In 2018, New Visions launched a network of schools called the College Readiness Network for School Improvement (CR NSI), grounded in these learnings. The schools that make up the network are committed to collaborating to increase the number of Black and Latino students prepared to succeed in postsecondary education. Before schools closed down in 2020, many CR NSI schools had identified the strength of relationships between educators and students as a critical lever for improvement, especially for students transitioning from eighth to ninth grade. These schools began implementing structures like advisory programs or identifying point people for individual students, as a way to build relationships more consistently. 

Then Covid-19 struck, and educators rapidly had to rethink myriad aspects of their work. Building strong relationships between students and teachers, counselors, and school leaders was more important than ever, but now those relationships needed to be established and sustained in remote contexts. 

Changing contexts always have forced creativity and innovation, and the past two years have been no exception. While the resulting shifts have been challenging and exhausting and imperfect, they have catalyzed new practices and learning. During the 2021-22 school year, New Visions has been collaborating with a team from Teachers College, Columbia (TC), to capture the practices and learning from select schools that are part of CR NSI. Bianca Licata, a doctoral student at TC, supported by Professor Thomas Hatch, is leading conversations with educators in these schools to document the different ways they are approaching relationship-building, to help educators learn from each other’s work and to highlight the outstanding work that often goes unseen in schools.

Highlighting the approaches of different schools, the tools and resources schools are creating to support their work, and the lessons they are learning is one way to accelerate improvement across networks of schools, especially when schools are working to address similar challenges and using similar methods. In addition to their shared goal, all of the schools engaged in the CR NSI are committed to using continuous improvement (CI) methods. 
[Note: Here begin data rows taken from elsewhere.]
(** * The EV charging-station dashboard: a model of [visualizations.js]

    The script loads a CSV of charging-station records and draws seven charts.
    Its arrow callbacks are pure and become Rocq functions; the chart functions
    read and write the page (the objects in memory, the document, the console,
    the network) and become programs of a state-and-exception monad over a
    [world].  What the script takes from its host (the language's [parseFloat],
    D3's parser and statistics, the network, Vega's verdict on a chart) is the
    class [Host]; every theorem holds for every host. *)

From Stdlib Require Import ZArith Floats String Ascii List Bool Lia Permutation Sorted.
From stdpp Require Import base option list gmap strings pretty.

Set Warnings "-inexact-float".
Local Open Scope string_scope.
Local Open Scope list_scope.

(** ** JavaScript values *)

(** What a property read [d[k]] of a parsed record gives: a string of the CSV,
    or [undefined] when the record has no such column. *)
Definition field : Type := option string.

Definition undefined : field := None.

(** The abstract operation ToString on such a value. *)
Definition ToString (v : field) : string :=
  match v with
  | Some s => s
  | None => "undefined"
  end.

(** [v === s] and [v !== s] against a string. *)
Definition strict_eq (v : field) (s : string) : bool :=
  match v with
  | Some x => (x =? s)%string
  | None => false
  end.

Notation "v === s" := (strict_eq v s) (at level 70, no associativity).
Notation "v !== s" := (negb (strict_eq v s)) (at level 70, no associativity).

(** Two strings compared with [===]: a string is a defined value. *)
Coercion defined (s : string) : field := Some s.

(** JavaScript numbers are IEEE 754 binary64 values, the kernel's [float];
    [<], [<=], [>], [>=] are IEEE comparisons, false as soon as one side is NaN. *)
Definition number : Type := float.

Definition less (x y : number) : bool := PrimFloat.ltb x y.
Definition less_eq (x y : number) : bool := PrimFloat.leb x y.
Definition greater (x y : number) : bool := PrimFloat.ltb y x.
Definition greater_eq (x y : number) : bool := PrimFloat.leb y x.

Arguments less (x y)%_float_scope.
Arguments less_eq (x y)%_float_scope.
Arguments greater (x y)%_float_scope.
Arguments greater_eq (x y)%_float_scope.

Declare Scope js_scope.
Delimit Scope js_scope with js.
Notation "x < y" := (less x y) : js_scope.
Notation "x <= y" := (less_eq x y) : js_scope.
Notation "x > y" := (greater x y) : js_scope.
Notation "x >= y" := (greater_eq x y) : js_scope.

(** The values an object built by the script can hold in a property.
    [VInherited k] is the member [k] that every object literal inherits from
    [Object.prototype] (a function, or the prototype itself for [__proto__]):
    it is truthy, and it is neither a string nor a number. *)
Inductive jsval :=
| VString (s : string)
| VNumber (x : number)
| VBoolean (b : bool)
| VUndefined
| VInherited (name : string).

(** The members of [Object.prototype]. *)
Definition Object_prototype : list string :=
  [ "constructor"; "__defineGetter__"; "__defineSetter__"; "hasOwnProperty";
    "__lookupGetter__"; "__lookupSetter__"; "isPrototypeOf";
    "propertyIsEnumerable"; "toString"; "valueOf"; "__proto__";
    "toLocaleString" ].

(** [l.includes(s)]. *)
Definition includes (l : list string) (s : string) : bool :=
  existsb (String.eqb s) l.

(** An object literal [{k1: v1, ...}]: its own properties, in order. *)
Definition literal : Type := list (string * jsval).

Fixpoint own (o : literal) (k : string) : option jsval :=
  match o with
  | [] => None
  | (k', v) :: o' => if (k' =? k)%string then Some v else own o' k
  end.

(** [o[k]] on an object literal: the own property, else the inherited member,
    else [undefined].  The key is converted with ToString. *)
Definition member (o : literal) (k : field) : jsval :=
  match own o (ToString k) with
  | Some v => v
  | None =>
      if includes Object_prototype (ToString k) then VInherited (ToString k)
      else VUndefined
  end.

Definition truthy (v : jsval) : bool :=
  match v with
  | VString s => negb (s =? "")%string
  | VNumber x => negb (PrimFloat.is_nan x || PrimFloat.eqb x 0)
  | VBoolean b => b
  | VUndefined => false
  | VInherited _ => true
  end.

(** [v || d]. *)
Definition or_else (v d : jsval) : jsval := if truthy v then v else d.

(** A property that holds a CSV field. *)
Definition of_field (v : field) : jsval :=
  match v with
  | Some s => VString s
  | None => VUndefined
  end.

(** ** Parsed records *)

(** A record of the parsed table: the object [d3.csvParse] builds for one line,
    its keys in the order of the CSV header (the order [Object.keys] gives). *)
Definition Row : Type := list (string * string).

Fixpoint get (d : Row) (k : string) : field :=
  match d with
  | [] => undefined
  | (k', v) :: d' => if (k' =? k)%string then Some v else get d' k
  end.

Definition Object_keys (d : Row) : list string := map fst d.

(** [a.slice(0, 2)]. *)
Definition slice_0_2 {A : Type} (a : list A) : list A := firstn 2 a.

(** [d3.rollup(values, reduce, key)]: the groups in the order their keys first
    occur, as the [InternMap] D3 returns lists them. *)
Definition same_key (a b : field) : bool :=
  match a, b with
  | Some x, Some y => (x =? y)%string
  | None, None => true
  | _, _ => false
  end.

Fixpoint group_insert {A : Type} (k : field) (x : A) (groups : list (field * list A))
  : list (field * list A) :=
  match groups with
  | [] => [(k, [x])]
  | (k', xs) :: rest =>
      if same_key k' k then (k', (xs ++ [x])%list) :: rest
      else (k', xs) :: group_insert k x rest
  end.

Definition group {A : Type} (key : A -> field) (values : list A) : list (field * list A) :=
  fold_left (fun groups x => group_insert (key x) x groups) values [].

Definition rollup {A B : Type} (values : list A) (reduce : list A -> B) (key : A -> field)
  : list (field * B) :=
  map (fun '(k, xs) => (k, reduce xs)) (group key values).

(** ** The host *)

Inductive error :=
| Error (message : string)
| TypeError (message : string).

Definition message (e : error) : string :=
  match e with
  | Error m => m
  | TypeError m => m
  end.

(** How a promise settles. *)
Inductive settled (A : Type) :=
| Fulfilled (a : A)
| Rejected (e : error).
Arguments Fulfilled {A} a.
Arguments Rejected {A} e.

(** A [Response]: [ok], [status], and what reading the body as text or as JSON
    settles to (a JSON document is kept as its text). *)
Record Response := {
  ok : bool;
  status : nat;
  text : settled string;
  json : settled string
}.

(** What the script does not define itself.
    - [parseFloat], [ToNumber] (the unary [+] and the coercion of [>=]) and
      [Number_toString] (a number joined to a string) are the language's;
    - [csvParse], [mean], [median], [quantile] are the members of the global
      [d3] the script calls; [correlation] is its member [d3.correlation] where
      the [d3] the page loads has one: version 7, which [index.html] loads, has
      none;
    - [fetch_settles n url] is how the [n]-th request of the page, for [url],
      settles;
    - [vegaEmbed_rejects selector] is the error, if any, with which Vega
      rejects the chart embedded at [selector]. *)
Class Host := {
  parseFloat : string -> number;
  ToNumber : string -> number;
  Number_toString : number -> string;
  csvParse : string -> list Row;
  mean : list number -> option number;
  median : list number -> option number;
  quantile : list number -> number -> option number;
  correlation : option (list number -> list number -> option number);
  fetch_settles : nat -> string -> settled Response;
  vegaEmbed_rejects : string -> option error
}.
New Visions defines CI as an iterative and evidence-based process for improving key systems in schools, year after year, by deeply understanding challenges schools face, generating ideas for how to address these challenges, and testing ideas to identify those that work reliably across different contexts.

This process encourages us to pause before jumping to conclusions and to dig deeper to understand the full range of factors contributing to identified problems. It helps us avoid unintentionally relying on those solutions which are most familiar, whether or not they contribute to improvement against our goals. 

Continuous improvement recognizes how non-linear improvement can be. Educators are constantly deepening their understanding of what’s driving student outcomes or school practices. They uncover new challenges. They adapt and try new approaches. They learn what works and doesn’t, under what circumstances and for which students. Ideally, the things that they learn, joined with the resources and routines that they develop, are relevant and applicable beyond their single school; other schools struggling with similar challenges or seeking to improve similar outcomes can accelerate their improvement by adapting what peer schools have done. For this to happen effectively, though, we need to make what schools are learning more visible. 

Over the coming months, we hope to do just that. In summer of 2022, we will conclude the series by highlighting key ideas and themes from the stories, along with early thinking about how we build on these lessons as a network. 

We hope that the strategies we highlight resonate with educators and school leaders beyond our network. As importantly, we hope that stories of schools striving to adjust to profoundly different circumstances while maintaining a core commitment to student success is inspiring. We have the deepest respect for students, educators, and school communities that have not just endured the past two years but seen the time as a period of change for the better.